In Cemex Construction Materials Pacific LLC, No. 28-CA-230115, the Board did not fully return to the Joy Silk decision in Joy Silk Mills, Inc., 85 NLRB 1263 (1949), enfd. F.2d 732 (1950) but established a rule whereby an employer must itself file an election petition when confronted by a demand for recognition from a union that claims to have collected authorization cards from a majority of employees. If the employer fails to do so, the NLRB will likely conclude that an employer has violated the law in failing to bargain with the union. Further, the Board effectually opened the door to circumstances where any unfair labor practice alleged by the union during an election period could be enough to circumvent a secret ballot election and order an employer to recognize and bargain with a union.

The decision is a huge deviation from long-established precedent. Under Linden Lumber Division, 190 NLRB 718 (1971), an employer could always insist on a secret-ballot election when confronted with a demand for recognition. Now, a union can collect a majority of authorization cards—by nearly any means necessary—and force an employer to bargain. Unions may make false promises and misstate the law to unsuspecting employees. Historically, employers could rely on the government-supervised secret ballot election to ensure a more informed, uncoerced choice on the question of union representation. No more. Elections which were previously only dispensed with in egregious circumstances warranting a Gissel bargaining order under NLRB v. Gissel Packing Co., 295 U.S. 575 (1969), may now become the exception, rather than the rule.

Under Cemex, the scale tips heavily in favor of unions. Unions can continue to organize workers by collecting a majority of signature authorization cards free from any law providing oversight or prohibiting coercive tactics. Only if the employer is astute enough to request an election do employees have any chance of a secret ballot. Consider that it is typically during an election campaign that workers learn more about representation from the employer’s perspective and have an opportunity to voice their opinions or change their minds about representation in private. This new standard undoubtedly stomps on workers’ rights of free choice while promoting unions to beef up their campaigns to gain majority fully knowing they have an easy way out of the election.
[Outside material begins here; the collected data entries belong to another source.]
Lemma quiet_growth_trans d1 d2 d3 :
  quiet_growth d1 d2 -> quiet_growth d2 d3 -> quiet_growth d1 d3.
Proof.
  intros (es1 & L1 & Q1) (es2 & L2 & Q2). exists (es1 ++ es2)%list.
  split; [by rewrite L2, L1, app_assoc|]. by apply Forall_app.
Qed.

Lemma quiet_keeps d d' : ledger d' = ledger d -> quiet_growth d d'.
Proof. intros E. exists []. by rewrite app_nil_r. Qed.

Lemma quiet_same d W R S L d' : effect d W R S L (ledger d) d' -> quiet_growth d d'.
Proof. intros (_ & _ & _ & _ & E & _). exists []. by rewrite app_nil_r. Qed.

Lemma quiet_effect d W R S L es d' :
  effect d W R S L (ledger d ++ es) d' -> Forall quiet es -> quiet_growth d d'.
Proof. intros (_ & _ & _ & _ & E & _) Hq. by exists es. Qed.

Lemma quiet_Reserve output input checked now ids d s' r :
  Inv d -> Service_Reserve output input checked now (ids, d) = Ok (s', r) -> quiet_growth d s'.2.
Proof.
  intros HI Hm. unfold Service_Reserve in Hm.
  apply tx_bind_ok in Hm as (s1 & n & Hn & Hm). apply tx_lift_ok in Hn as [Hn ->].
  apply tx_bind_ok in Hm as (s1 & q & Hq & Hm). apply tx_lift_ok in Hq as [Hq ->].
  destruct (Z.eqb_spec (q_AmountMinor q) 0); [op_inv; apply quiet_growth_refl|].
  apply Reserve_ok in Hm as [(-> & _)|Hm]; [apply quiet_growth_refl| |exact (bk_keyed _ _ (inv_books _ HI))].
  destruct Hm as (d1 & w & ra & e & _ & _ & _ & _ & _ & _ & _ & _ & _ & _ & _ & _ & _ & _ & Hre & _ & He).
  eapply quiet_effect; [exact He|]. rewrite Hre. by repeat constructor.
Qed.

Lemma quiet_Settle input now ids d s' st b :
  (forall a, ev_AmountMinor (si_Event input) = Some a -> in_i64 a) ->
  Inv d -> Service_Settle input now (ids, d) = Ok (s', (st, b)) -> quiet_growth d s'.2.
Proof.
  intros Hty HI Hm. apply Service_Settle_inv in Hm as (actual & Ha & Hpos & _ & Hm).
  specialize (Hty _ Ha). assert (nat_i64 actual) by (i64_unfold; lia).
  apply Settle_ok in Hm as [(-> & _)|[Hm|Hm]]; try done; [apply quiet_growth_refl| |].
  - destruct Hm as (r & w & _ & _ & _ & _ & _ & _ & _ & _ & He). by eapply quiet_same.
  - destruct Hm as (r & w & es & _ & _ & _ & _ & _ & _ & _ & _ & _ & Hes & He).
    eapply quiet_effect; [exact He|]. destruct Hes as (c & rl & -> & Hc & Hrl). apply Forall_app. split.
    + destruct (0 <? actual); [destruct Hc as [i ->]|subst c]; by repeat constructor.
    + case_match; [destruct Hrl as [i ->]|subst rl]; by repeat constructor.
Qed.

Lemma quiet_Release input now ids d s' u :
  Inv d -> Service_Release input now (ids, d) = Ok (s', u) -> quiet_growth d s'.2.
Proof.
  intros HI Hm. unfold Service_Release in Hm. case_match; [op_inv; apply quiet_growth_refl|].
  apply Release_ok in Hm as [(-> & _)|Hm]; [apply quiet_growth_refl| |done].
  destruct Hm as (r & w & aa & e & _ & _ & _ & _ & _ & _ & _ & Hre & He).
  eapply quiet_effect; [exact He|]. rewrite Hre. by repeat constructor.
Qed.
Inductive move (p p' : PDB) : Prop :=
| mv_quiet es :
    posts (books_db p) (books_db p') es -> Forall quiet es ->
    frame p' (orders p) (vouchers p) (funding p) (external_refunds p) -> move p p'
| mv_create o :
    orders p !! o_ID o = None -> apart (o_ID o) o (orders p) -> order_check o = true ->
    o_AmountMinor o <= max_int64 -> o_Status o = StatusCreated -> o_WalletID o = None ->
    o_RechargeLedgerID o = None -> o_RefundHoldLedgerID o = None -> o_RefundLedgerID o = None ->
    o_ExternalRefundedAmountMinor o = 0 ->
    posts (books_db p) (books_db p') [] ->
    frame p' (<[o_ID o := o]> (orders p)) (vouchers p) (funding p) (external_refunds p) -> move p p'
| mv_order k o o' :
    order_move p p' k o o' [] -> same_money o o' ->
    (o_Status o' = o_Status o /\ o_FailureClass o' = o_FailureClass o
     \/ unpaid o = true /\ unpaid o' = true) ->
    frame p' (<[k := o']> (orders p)) (vouchers p) (funding p) (external_refunds p) -> move p p'
| mv_pay k o o' e es :
    order_move p p' k o o' (e :: es) -> Forall quiet es ->
    unpaid o = true -> o_Status o' = StatusPaid ->
    posted o EntryRecharge (o_AmountMinor o) (o_AmountMinor o) 0 (o_WalletID o') e ->
    owns (books_db p') (le_WalletID e) (o_UserID o) (o_Currency o) ->
    o_RechargeLedgerID o' = Some (le_ID e) ->
    o_RefundHoldLedgerID o' = o_RefundHoldLedgerID o -> o_RefundLedgerID o' = o_RefundLedgerID o ->
    o_ExternalRefundedAmountMinor o' = o_ExternalRefundedAmountMinor o ->
    frame p' (<[k := o']> (orders p)) (vouchers p) (funding p) (external_refunds p) -> move p p'
| mv_hold k o o' e :
    order_move p p' k o o' [e] ->
    o_Status o = StatusPaid -> o_FailureClass o = "" -> o_Status o' = StatusRefundPending ->
    posted o EntryPaymentRefundHold (o_AmountMinor o) (- o_AmountMinor o) (o_AmountMinor o)
      (o_WalletID o) e ->
    o_WalletID o' = o_WalletID o -> o_RechargeLedgerID o' = o_RechargeLedgerID o ->
    o_RefundHoldLedgerID o' = Some (le_ID e) -> o_RefundLedgerID o' = o_RefundLedgerID o ->
    o_ExternalRefundedAmountMinor o' = o_ExternalRefundedAmountMinor o ->
    frame p' (<[k := o']> (orders p)) (vouchers p) (funding p) (external_refunds p) -> move p p'
| mv_unhold k o o' e :
    order_move p p' k o o' [e] ->
    o_Status o = StatusRefundPending -> o_Status o' = StatusPaid -> o_FailureClass o' <> "" ->
    posted o EntryPaymentRefundRelease (- o_AmountMinor o) (o_AmountMinor o) (- o_AmountMinor o)
      (o_WalletID o) e ->
    same_money o o' ->
    frame p' (<[k := o']> (orders p)) (vouchers p) (funding p) (external_refunds p) -> move p p'
| mv_refund k o o' e :
    order_move p p' k o o' [e] ->
    o_Status o = StatusRefundPending -> o_Status o' = StatusRefunded ->
    posted o EntryPaymentReversal (- o_AmountMinor o) 0 (- o_AmountMinor o) (o_WalletID o) e ->
    o_WalletID o' = o_WalletID o -> o_RechargeLedgerID o' = o_RechargeLedgerID o ->
    o_RefundHoldLedgerID o' = o_RefundHoldLedgerID o -> o_RefundLedgerID o' = Some (le_ID e) ->
    o_ExternalRefundedAmountMinor o' = o_ExternalRefundedAmountMinor o ->
    frame p' (<[k := o']> (orders p)) (vouchers p) (funding p) (external_refunds p) -> move p p'
| mv_external k o o' x es :
    order_move p p' k o o' es -> Forall quiet es ->
    o_Status o = StatusPaid -> o_RefundHoldLedgerID o = None ->
    xr_OrderID x = k -> external_refunds p !! xr_ID x = None -> 0 < xr_AmountMinor x ->
    (exists l, liabilities (books_db p') !! xr_LiabilityID x = Some l
               /\ Billing.l_Principal l = xr_AmountMinor x) ->
    (forall i y, external_refunds p !! i = Some y -> xr_LiabilityID y <> xr_LiabilityID x) ->
    o_WalletID o' = o_WalletID o -> o_RechargeLedgerID o' = o_RechargeLedgerID o ->
    o_RefundHoldLedgerID o' = None -> o_RefundLedgerID o' = o_RefundLedgerID o ->
    o_ExternalRefundedAmountMinor o' = o_ExternalRefundedAmountMinor o + xr_AmountMinor x ->
    o_ExternalRefundedAmountMinor o' <= o_AmountMinor o ->
    o_Status o' = (if o_ExternalRefundedAmountMinor o' =? o_AmountMinor o then StatusRefunded
                   else StatusPaid) ->
    frame p' (<[k := o']> (orders p)) (vouchers p) (funding p)
      (<[xr_ID x := x]> (external_refunds p)) -> move p p'
| mv_issue v :
    vouchers p !! vc_ID v = None -> voucher_check v = true -> vc_AmountMinor v <= max_int64 ->
    vc_Status v = VoucherActive ->
    (forall k w, vouchers p !! k = Some w ->
       vc_CodeHash w <> vc_CodeHash v /\ vc_IdempotencyKey w <> vc_IdempotencyKey v) ->
    posts (books_db p) (books_db p') [] ->
    frame p' (orders p) (<[vc_ID v := v]> (vouchers p)) (funding p) (external_refunds p) -> move p p'
| mv_void k v v' :
    vouchers p !! k = Some v -> vc_Status v = VoucherActive ->
    one_of (vc_Status v') [VoucherRevoked; VoucherExpired] = true ->
    vc_ID v' = vc_ID v -> vc_AmountMinor v' = vc_AmountMinor v -> vc_Currency v' = vc_Currency v ->
    vc_CodeHash v' = vc_CodeHash v -> vc_IdempotencyKey v' = vc_IdempotencyKey v ->
    vc_CodeCiphertext v' = "" ->
    posts (books_db p) (books_db p') [] ->
    frame p' (orders p) (<[k := v']> (vouchers p)) (funding p) (external_refunds p) -> move p p'
| mv_redeem k v v' userID e es :
    vouchers p !! k = Some v -> vc_Status v = VoucherActive -> vc_Status v' = VoucherRedeemed ->
    vc_ID v' = vc_ID v -> vc_AmountMinor v' = vc_AmountMinor v -> vc_Currency v' = vc_Currency v ->
    vc_CodeHash v' = vc_CodeHash v -> vc_IdempotencyKey v' = vc_IdempotencyKey v ->
    vc_CodeCiphertext v' = "" -> vc_RedeemedBy v' = Some userID ->
    posts (books_db p) (books_db p') (e :: es) -> Forall quiet es ->
    le_EntryType e = EntryGrant -> le_AmountMinor e = vc_AmountMinor v ->
    le_ReferenceType e = "payment_voucher" -> le_ReferenceID e = uuid_string (vc_ID v) ->
    le_AvailableDelta e = vc_AmountMinor v -> le_ReservedDelta e = 0 ->
    owns (books_db p') (le_WalletID e) userID (Billing.normalizeCurrency (vc_Currency v)) ->
    frame p' (orders p) (<[k := v']> (vouchers p)) (funding p) (external_refunds p) -> move p p'
| mv_manual key f e es :
    funding p !! key = None -> 0 < fo_AmountMinor f -> fo_LedgerID f = le_ID e ->
    (forall i g, funding p !! i = Some g -> fo_LedgerID g <> fo_LedgerID f) ->
    posts (books_db p) (books_db p') (e :: es) -> Forall quiet es ->
    le_EntryType e = EntryRecharge -> le_AmountMinor e = fo_AmountMinor f ->
    le_ReferenceType e = "admin_recharge" -> le_ReferenceID e = Usage.normalizeText key 160 ->
    Billing.le_IdempotencyKey e = Usage.normalizeText key 160 ->
    le_AvailableDelta e = fo_AmountMinor f -> le_ReservedDelta e = 0 ->
    owns (books_db p') (le_WalletID e) (fo_UserID f) (Billing.normalizeCurrency (fo_Currency f)) ->
    frame p' (orders p) (vouchers p) (<[key := f]> (funding p)) (external_refunds p) -> move p p'.
Lemma dispute_open_keeps : keeps_from p (ids, p) (load_or_open_dispute order event now clock).
Proof.
  unfold load_or_open_dispute. apply keeps_hard; [apply brittle_optional|]. intros s1 found Hf%optional_ok.
  assert (s1 = (ids, p)) as ->.
  { unfold loadPaymentDispute, pread, stx_gets, mbind, stx_mbind, prow, stx_lift in Hf.
    destruct found; congruence. }
  clear Hf. destruct found as [x|]; [apply keeps_when; [done|]; intros _; by apply keeps_ret|].
  apply keeps_hard; [apply brittle_inner|]. intros s1 l (ids' & d' & Hl & ->)%inner_ok.
  apply posts_OpenLiability in Hl as (Hq & _); [|done|apply HP].
  assert (rtc move p (set_books d' p)) as Hm by (by apply rtc_once, quiet_books).
  apply keeps_new_id; [done|]. intros s1 i _ Hm1.
  eapply keeps_beside; [done|done|done|apply brittle_mapped| |intros ? ? _ _ ?; by apply keeps_ret].
  intros s2 u Hx%p_mapped_ok. by eapply insert_dispute_beside.
Qed.

Lemma reverse_keeps p1 s1 i : rtc move p p1 -> s1.2 = p1 ->
  keeps_from p s1 (inner (BillingService.Service_ReverseLiability i clock);; mret tt).
Proof.
  destruct s1 as [ids1 p2]. simpl. intros Hm ->. assert (PInv p1) as HP1 by (by eapply PInv_moves).
  apply keeps_hard; [apply brittle_inner|]. intros s2 v (ids' & d' & Hr & ->)%inner_ok.
  apply posts_ReverseLiability in Hr; [|apply HP1]. apply keeps_ret.
  eapply rtc_r; [exact Hm|]. by apply quiet_books.
Qed.

Lemma dispute_keeps : keeps_from p (ids, p) (applyDisputeEvent order event now clock).
Proof.
  unfold applyDisputeEvent. apply keeps_when; [done|]. intros _.
  apply keeps_soft; [apply dispute_open_keeps|]. intros s1 x _ Hm1.
  case_match; [by apply keeps_ret|]. apply keeps_when; [done|]. intros _.
  apply keeps_soft.
  { case_match; [by eapply reverse_keeps|by apply keeps_ret]. }
  intros s2 [] _ Hm2. apply keeps_soft.
  { case_match; [|by apply keeps_ret]. intros s3 r Hr Hl.
    destruct r as [u|f]; [|by destruct (brittle_mapped _ _ _ _ Hr)].
    apply p_mapped_ok, resolve_dispute_beside in Hr. eapply rtc_r; [exact Hm2|].
    apply beside_move; [by eapply PInv_moves|done]. }
  intros s3 [] _ Hm3. keeps_note. by apply keeps_ret.
Qed.

Lemma apply_event_keeps : keeps_from p (ids, p) (applyVerifiedEvent order event now clock).
Proof.
  unfold applyVerifiedEvent. repeat case_match.
  - apply apply_pending_keeps.
  - apply apply_paid_keeps.
  - by apply terminal_keeps.
  - by apply terminal_keeps.
  - by apply terminal_keeps.
  - apply apply_refunded_keeps.
  - apply apply_refund_failed_keeps.
  - apply dispute_keeps.
  - by apply keeps_refuse.
Qed.

End events.
(** ** The transaction of an event *)
Lemma complete_event_keeps p0 s k event now : PInv p0 -> rtc move p0 s.2 ->
  keeps_from p0 s (completeProviderOperationFromEvent k event now).
Proof.
  intros HP Hm. unfold completeProviderOperationFromEvent.
  destruct (if String.eqb (ve_ProviderRefundNo event) "" then _ else _) as [t ref].
  apply keeps_hard; [apply brittle_pread|]. intros s1 row [-> ->]%pread_ok.
  destruct (map_find _ _) as [op|]; [|by apply keeps_ret].
  apply keeps_when; [done|]. intros _.
  eapply keeps_beside; [done|done|done|apply brittle_mapped| |intros ? ? _ _ ?; by apply keeps_ret].
  intros s2 a Ha%p_mapped_ok. by eapply update_operation_beside.
Qed.

Lemma apply_and_complete_keeps p ids order event now clock : PInv p ->
  orders p !! o_ID order = Some order -> in_i64 (ve_AmountMinor event) ->
  keeps_from p (ids, p) (apply_and_complete order event now clock).
Proof.
  intros HP Hk Ha. unfold apply_and_complete. apply keeps_soft; [by apply apply_event_keeps|].
  intros s1 o _ Hm. apply keeps_soft.
  { case_match; [by apply keeps_ret|by apply complete_event_keeps]. }
  intros s2 [] _ Hm2. by apply keeps_ret.
Qed.

Lemma processing_keeps {B} p0 s i status class (g : unit -> ptx B) : PInv p0 -> rtc move p0 s.2 ->
  (forall s1, rtc move p0 s1.2 -> keeps_from p0 s1 (g tt)) ->
  keeps_from p0 s (mapped (update_processing i status class) ≫= g).
Proof.
  intros HP Hm Hg. eapply keeps_beside; [done|done|done|apply brittle_mapped| |].
  - intros s1 u Hu%p_mapped_ok. by eapply update_processing_beside.
  - intros s1 [] _ _ Hm1. by apply Hg.
Qed.

Lemma reject_keeps p0 s i provider requestID class now : PInv p0 -> rtc move p0 s.2 ->
  keeps_from p0 s (rejectVerifiedEvent i provider requestID class now).
Proof.
  intros HP Hm. unfold rejectVerifiedEvent. apply processing_keeps; [done..|]. intros s1 Hm1 s' r Hr Hl.
  destruct r as [u|f]; [|by destruct (brittle_audit _ _ _ _ Hr)].
  apply audit_beside in Hr. eapply rtc_r; [exact Hm1|].
  apply beside_move; [by eapply PInv_moves|done].
Qed.

Lemma settle_keeps p0 s m i provider requestID t order now : PInv p0 -> keeps_from p0 s m ->
  keeps_from p0 s (settle_outcome m i provider requestID t order now).
Proof.
  intros HP Hk s' r. unfold settle_outcome. destruct (m s) as [s1 [o|f]] eqn:Hm.
  - assert (rtc move p0 s1.2) as Hm1 by (by apply (Hk _ _ Hm)). revert s' r.
    change (keeps_from p0 s1 (mapped (update_processing i ProcessingProcessed "");;
      audit (order_audit None ("payment.webhook." +:+ t) (o_ID order) requestID);;
      mret (o, None : option error))).
    apply processing_keeps; [done..|]. intros s2 Hm2. keeps_note. by apply keeps_ret.
  - destruct (permanentPaymentEventError (f_error f)) eqn:Hp; simpl.
    + destruct (f_aborted f) eqn:Ha; [by intros [= <- <-] []|].
      assert (rtc move p0 s1.2) as Hm1 by (by apply (Hk _ _ Hm)). revert s' r.
      change (keeps_from p0 s1 (rejectVerifiedEvent i provider requestID
        (paymentErrorClass (f_error f)) now;; mret (order, Some (f_error f)))).
      apply keeps_soft; [by apply reject_keeps|]. intros s2 [] _ Hm2. by apply keeps_ret.
    + intros [= <- <-] [_ Hs]. congruence.
Qed.

Lemma keeps_rebase {A} p0 p1 ids (m : ptx A) : rtc move p0 p1 -> keeps_from p1 (ids, p1) m ->
  keeps_from p0 (ids, p1) m.
Proof. intros Hm Hk s' r Hr Hl. etrans; [exact Hm|]. by eapply Hk. Qed.

Lemma attach_ids_keeps p ids order event now : PInv p -> orders p !! o_ID order = Some order ->
  keeps_from p (ids, p) (attachProviderIdentifiers order event now).
Proof.
  intros HP Hk. unfold attachProviderIdentifiers. apply keeps_when; [done|]. intros _.
  case_match; [by apply keeps_ret|]. apply update_keeps; try done.
  intros o1 Ho1 _. same_order Ho1. plain_order. by left.
Qed.

Lemma attach_ids_row p ids order event now s1 o1 : PInv p -> orders p !! o_ID order = Some order ->
  attachProviderIdentifiers order event now (ids, p) = (s1, Ok o1) -> orders s1.2 !! o_ID o1 = Some o1.
Proof.
  intros HP Hk Hr. unfold attachProviderIdentifiers in Hr. p_inv. case_match; p_inv; [done|].
  apply mapped_as_ok, update_order_ok in Hr as (o & Hw & -> & -> & _); [|exact (PInv_keyed p HP)].
  apply wr_row in Hw. simpl in Hw. assert (o = order) as -> by congruence. apply lookup_insert_eq.
Qed.

Lemma first_row_Some {A} (qs : list (PDB -> option A)) p a : first_row qs p = Some a ->
  exists q, q ∈ qs /\ q p = Some a.
Proof.
  induction qs as [|q qs IH]; simpl; [done|]. destruct (q p) eqn:Hq.
  - intros [= ->]. exists q. split; [by left|done].
  - intros (q' & Hin & Hq')%IH. exists q'. split; [by right|done].
Qed.

Lemma found_order p provider event o : find_order_for_event provider event p = Some o ->
  exists k, orders p !! k = Some o.
Proof.
  intros (q & Hin & Hq)%first_row_Some.
  rewrite !elem_of_cons, elem_of_nil in Hin.
  assert (forall x, order_where x p = Some o -> exists k, orders p !! k = Some o) as Hf.
  { intros x (k & Hk & _)%map_find_Some. by exists k. }
  destruct Hin as [->|[->|[->|[->|[]]]]]; unfold provider_lookup in Hq; case_match; try done; by eapply Hf.
Qed.

Lemma process_recorded_keeps p ids i provider requestID found event receivedAt clock : PInv p ->
  (forall o, found = Some o -> orders p !! o_ID o = Some o) -> in_i64 (ve_AmountMinor event) ->
  keeps_from p (ids, p) (process_recorded i provider requestID found event receivedAt clock).
Proof.
  intros HP Hf Ha. unfold process_recorded. destruct found as [order|].
  - case_match.
    { apply keeps_soft; [by apply reject_keeps|]. intros s1 [] _ Hm. by apply keeps_ret. }
    specialize (Hf order eq_refl). apply keeps_soft; [by apply attach_ids_keeps|].
    intros [ids1 p1] o1 Ho1 Hm1. apply attach_ids_row in Ho1; [|done..]. simpl in Ho1, Hm1.
    apply keeps_soft.
    { apply settle_keeps; [done|]. apply keeps_rebase; [done|].
      apply apply_and_complete_keeps; [by eapply PInv_moves|done..]. }
    intros s2 [shown e] _ Hm2. by apply keeps_ret.
  - apply keeps_soft; [by apply reject_keeps|]. intros s1 [] _ Hm. by apply keeps_ret.
Qed.

Lemma replay_keeps p0 s x event hash source verified : rtc move p0 s.2 ->
  keeps_from p0 s (replay x event hash source verified).
Proof.
  intros Hm. unfold replay. apply keeps_when; [done|]. intros _.
  apply keeps_hard; [apply brittle_pread|]. intros s1 r [-> ->]%pread_ok. by apply keeps_ret.
Qed.

Lemma process_keeps p ids provider event hash source verified requestID receivedAt clock : PInv p ->
  in_i64 (ve_AmountMinor event) ->
  keeps_from p (ids, p) (processAuthenticatedEvent provider event hash source verified requestID
                           receivedAt clock).
Proof.
  intros HP Ha. unfold processAuthenticatedEvent. apply keeps_when; [done|]. intros _.
  apply keeps_hard; [apply brittle_optional|]. intros s1 existing He%optional_ok.
  assert (s1 = (ids, p)) as ->.
  { unfold loadEventByProviderID, pread, stx_gets, mbind, stx_mbind, prow, stx_lift in He.
    destruct existing; congruence. }
  clear He. destruct existing as [x|]; [by apply replay_keeps|].
  apply keeps_hard; [apply brittle_optional|]. intros s1 found Hf%optional_ok.
  assert (s1 = (ids, p) /\ forall o, found = Some o -> orders p !! o_ID o = Some o) as [-> Hrow].
  { unfold loadOrderForVerifiedEvent, pread, stx_gets, mbind, stx_mbind, prow, stx_lift in Hf. simpl in Hf.
    destruct found as [o|]; [|split; [congruence|done]].
    destruct (find_order_for_event provider event p) as [o1|] eqn:Hfo; [|done]. injection Hf as <- <-.
    split; [done|]. intros o2 [= <-]. apply found_order in Hfo as [k Hk].
    by rewrite (PInv_keyed _ HP _ _ Hk). }
  clear Hf. apply keeps_new_id; [done|]. intros s1 i Es Hm.
  eapply keeps_beside; [done|done|done|by apply brittle_mapped_as| |].
  { intros s2 b Hb%mapped_as_ok. by eapply insert_event_beside. }
  intros [ids2 p2] inserted _ [(EO & _) _] Hm2. simpl in EO, Hm2. destruct inserted; simpl.
  - apply keeps_soft.
    { apply keeps_rebase; [done|]. apply process_recorded_keeps; [by eapply PInv_moves| |done].
      intros o Ho. rewrite EO, Es. by apply Hrow. }
    intros s3 [shown e] _ Hm3. apply keeps_hard; [apply brittle_mapped|]. intros s4 x Hx%p_mapped_ok.
    unfold loadEventByID in Hx. p_inv. by apply keeps_ret.
  - apply keeps_hard; [apply brittle_mapped|]. intros s4 x Hx%p_mapped_ok.
    unfold loadEventByProviderID in Hx. p_inv. by apply replay_keeps.
Qed.

Lemma Process_keeps p ids provider event hash requestID receivedAt clock : PInv p ->
  in_i64 (ve_AmountMinor event) ->
  keeps_from p (ids, p) (ProcessVerifiedEvent provider event hash requestID receivedAt clock).
Proof. apply process_keeps. Qed.

Lemma ProviderState_keeps p ids provider order state receivedAt clock : PInv p ->
  in_i64 (ps_AmountMinor state) ->
  keeps_from p (ids, p) (ProcessProviderState provider order state receivedAt clock).
Proof.
  intros HP Ha. unfold ProcessProviderState. apply keeps_when; [done|]. intros _.
  by apply process_keeps.
Qed.
(** C10: a provider operation is in the hands of one worker at a time.  A claim that
    succeeds gives the operation to a fresh owner for thirty seconds (the end of the lease is
    stored in microseconds), and in whatever
    reachable state that row still stands, no claim of the same operation before the lease
    ends succeeds or changes anything. *)
Theorem claims_are_single_flight (UL : UuidTextLaws _) ids k t identity payload now p p1 claim :
  preachable p ->
  run_payment ids (ClaimProviderOperation k t identity payload now) p = (p1, Ok claim) ->
  cl_Claimed claim = true ->
  let op := cl_Operation claim in
  (operations p1 !! op_ID op = Some op /\ op_Status op = OperationProcessing
   /\ is_Some (op_OwnerToken op) /\ op_LeaseExpiresAt op = Some (pg_time (now + providerOperationLease)))
  /\ forall p2 ids' identity' payload' now' p3 r, preachable p2 ->
       operations p2 !! op_ID op = Some op -> now' < pg_time (now + providerOperationLease) ->
       run_payment ids' (ClaimProviderOperation k t identity' payload' now') p2 = (p3, r) ->
       p3 = p2 /\ forall c, r = Ok c -> cl_Claimed c = false /\ cl_Operation c = op.
Proof.
  intros Hp Hrun Hc. apply run_ok in Hrun as (ids1 & Hm).
  pose proof (preachable_rows _ Hp) as Hr. pose proof (PInv_keyed _ (preachable_PInv UL _ Hp)) as HO.
  destruct (claim_ok _ _ _ _ _ _ _ _ _ Hm Hc Hr HO) as (op & owner & -> & E1 & E2 & E3 & E4 & E5 & E6).
  cbn zeta. split; [split_and!; [exact E6|done|by rewrite E4|done]|].
  intros p2 ids' identity' payload' now' p3 r Hp2 Hk2 Hlt Hrun2.
  pose proof (preachable_rows _ Hp2) as Hr2.
  pose proof (find_operation _ _ _ Hr2 Hk2) as Hfind. rewrite E1, E2 in Hfind.
  unfold run_payment, commit in Hrun2.
  destruct (ClaimProviderOperation k t identity' payload' now' (ids', p2)) as [[ids3 p4'] [c|f]] eqn:Hm2;
    [|by injection Hrun2 as <- <-].
  injection Hrun2 as <- <-. unfold ClaimProviderOperation in Hm2.
  destruct (normalizeProviderIdentity identity') as [ident|]; [|p_inv].
  apply stx_bind_ok in Hm2 as (s1 & [] & Hw & Hm2). apply p_when_ok in Hw as [_ ->].
  apply stx_bind_ok in Hm2 as (s1 & o & Ho & Hm2). apply loaded_order in Ho as [-> Hko].
  unfold loadProviderOperation, optional, pread, stx_gets, mbind, stx_mbind, prow, stx_lift in Hm2.
  simpl in Hm2. rewrite Hfind in Hm2. simpl in Hm2.
  destruct (negb (operation_matches op payload' ident)); simpl in Hm2; [done|].
  assert (operation_waits op now' = true) as Hwt.
  { unfold operation_waits. rewrite E3, E5. apply orb_true_iff. left. apply orb_true_iff. right.
    unfold After. simpl. by apply Z.ltb_lt. }
  rewrite Hwt in Hm2. injection Hm2 as <- <- <-. split; [done|]. by intros c [= <-].
Qed.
But wait, there is still so much more. Putting aside the recent shifting of the standard for what actually constitutes an unfair labor practice (see for example the recent change to work rules in Stericycle, Inc., 372 NLRB No. 113 (2023)), the Board declared the Cemex decision retroactive. So, just as the cement truck drivers and driver trainers’ votes against the union were dismissed in Cemex, so may be any employer – who, previously defeated representation in a secret ballot election but were alleged to have committed unfair labor practices by the union. Representation in those cases may now be up for grabs.

No matter what has been said about the NLRB, the Agency has always been able to ‘hang its hat’ on its willingness and ability to conduct a fair, secret ballot election on the question of union representation. The Board has now cast that last vestige of its purported neutrality asunder.